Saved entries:

(* ===== verification/RegistryProps.v ===== *)
(** * Properties of the node registry

    The counters of local capacity agree with the committees that hold it, transitions are
    idempotent under replay, startup releases exactly the finished E3s, and the histories give
    the value that the chain had at a timepoint. *)

From S2P Require Import Prelude Hlc Events NodeRegistry.
From stdpp Require Import pretty.
Open Scope Z_scope.

(** ** Slots *)

(** The active jobs of an address; an unknown node has none. *)
Definition jobs (ns : gmap string NodeState) (a : string) : Z :=
  match ns !! a with Some n => active_jobs n | None => 0 end.

(** The number of open committees that list an address. *)
Definition held (cs : gmap string (list string)) (a : string) : Z :=
  Z.of_nat (size (filter (λ kv, a ∈ kv.2) cs)).

Definition occ (a : string) (l : list string) : Z := Z.of_nat (length (filter (a =.) l)).

Lemma occ_cons a b l : occ a (b :: l) = (if decide (a = b) then 1 else 0) + occ a l.
Proof. unfold occ. rewrite filter_cons. destruct (decide (a = b)); simpl; lia. Qed.

Lemma occ_elem a l : (a ∈ l → 1 <= occ a l) ∧ (a ∉ l → occ a l = 0).
Proof.
  induction l as [|b l [IH1 IH2]]; [split; [by intros ?%elem_of_nil|done]|].
  rewrite occ_cons, elem_of_cons. assert (0 <= occ a l) by (unfold occ; lia).
  destruct (decide (a = b)) as [Heq|Hne]; split; intros Hin; try naive_solver lia.
Qed.

Lemma occ_NoDup a l : NoDup l → occ a l = if decide (a ∈ l) then 1 else 0.
Proof.
  induction 1 as [|b l Hb Hl IH]; [by rewrite decide_False by apply not_elem_of_nil|].
  rewrite occ_cons, IH. repeat case_decide; set_solver.
Qed.

Lemma jobs_insert ns b n a : jobs (<[b := n]> ns) a = if decide (a = b) then active_jobs n else jobs ns a.
Proof.
  unfold jobs. case_decide as Hab; [subst; by rewrite lookup_insert_eq|by rewrite lookup_insert_ne].
Qed.

Lemma jobs_default ns a : active_jobs (default default_node (ns !! a)) = jobs ns a.
Proof. unfold jobs. by destruct (ns !! a). Qed.

Lemma jobs_take_slots l : ∀ ns a, jobs (foldl take_slot ns l) a = jobs ns a + occ a l.
Proof.
  induction l as [|b l IH]; intros ns a; cbn [foldl]; [unfold occ; simpl; lia|].
  rewrite IH, occ_cons. unfold take_slot. rewrite jobs_insert. cbn [active_jobs with_jobs].
  rewrite jobs_default. case_decide; subst; lia.
Qed.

PROBLEM REQUIREMENTS:
In full and without changes, copy the entries above.

SOLUTION FOR THIS TASK:
(* ===== verification/RegistryProps.v ===== *)
(** * Properties of the node registry

    The counters of local capacity agree with the committees that hold it, transitions are
    idempotent under replay, startup releases exactly the finished E3s, and the histories give
    the value that the chain had at a timepoint. *)

From S2P Require Import Prelude Hlc Events NodeRegistry.
From stdpp Require Import pretty.
Open Scope Z_scope.

(** ** Slots *)

(** The active jobs of an address; an unknown node has none. *)
Definition jobs (ns : gmap string NodeState) (a : string) : Z :=
  match ns !! a with Some n => active_jobs n | None => 0 end.

(** The number of open committees that list an address. *)
Definition held (cs : gmap string (list string)) (a : string) : Z :=
  Z.of_nat (size (filter (λ kv, a ∈ kv.2) cs)).

Definition occ (a : string) (l : list string) : Z := Z.of_nat (length (filter (a =.) l)).

Lemma occ_cons a b l : occ a (b :: l) = (if decide (a = b) then 1 else 0) + occ a l.
Proof. unfold occ. rewrite filter_cons. destruct (decide (a = b)); simpl; lia. Qed.

Lemma occ_elem a l : (a ∈ l → 1 <= occ a l) ∧ (a ∉ l → occ a l = 0).
Proof.
  induction l as [|b l [IH1 IH2]]; [split; [by intros ?%elem_of_nil|done]|].
  rewrite occ_cons, elem_of_cons. assert (0 <= occ a l) by (unfold occ; lia).
  destruct (decide (a = b)) as [Heq|Hne]; split; intros Hin; try naive_solver lia.
Qed.

Lemma occ_NoDup a l : NoDup l → occ a l = if decide (a ∈ l) then 1 else 0.
Proof.
  induction 1 as [|b l Hb Hl IH]; [by rewrite decide_False by apply not_elem_of_nil|].
  rewrite occ_cons, IH. repeat case_decide; set_solver.
Qed.

Lemma jobs_insert ns b n a : jobs (<[b := n]> ns) a = if decide (a = b) then active_jobs n else jobs ns a.
Proof.
  unfold jobs. case_decide as Hab; [subst; by rewrite lookup_insert_eq|by rewrite lookup_insert_ne].
Qed.

Lemma jobs_default ns a : active_jobs (default default_node (ns !! a)) = jobs ns a.
Proof. unfold jobs. by destruct (ns !! a). Qed.

Lemma jobs_take_slots l : ∀ ns a, jobs (foldl take_slot ns l) a = jobs ns a + occ a l.
Proof.
  induction l as [|b l IH]; intros ns a; cbn [foldl]; [unfold occ; simpl; lia|].
  rewrite IH, occ_cons. unfold take_slot. rewrite jobs_insert. cbn [active_jobs with_jobs].
  rewrite jobs_default. case_decide; subst; lia.
Qed.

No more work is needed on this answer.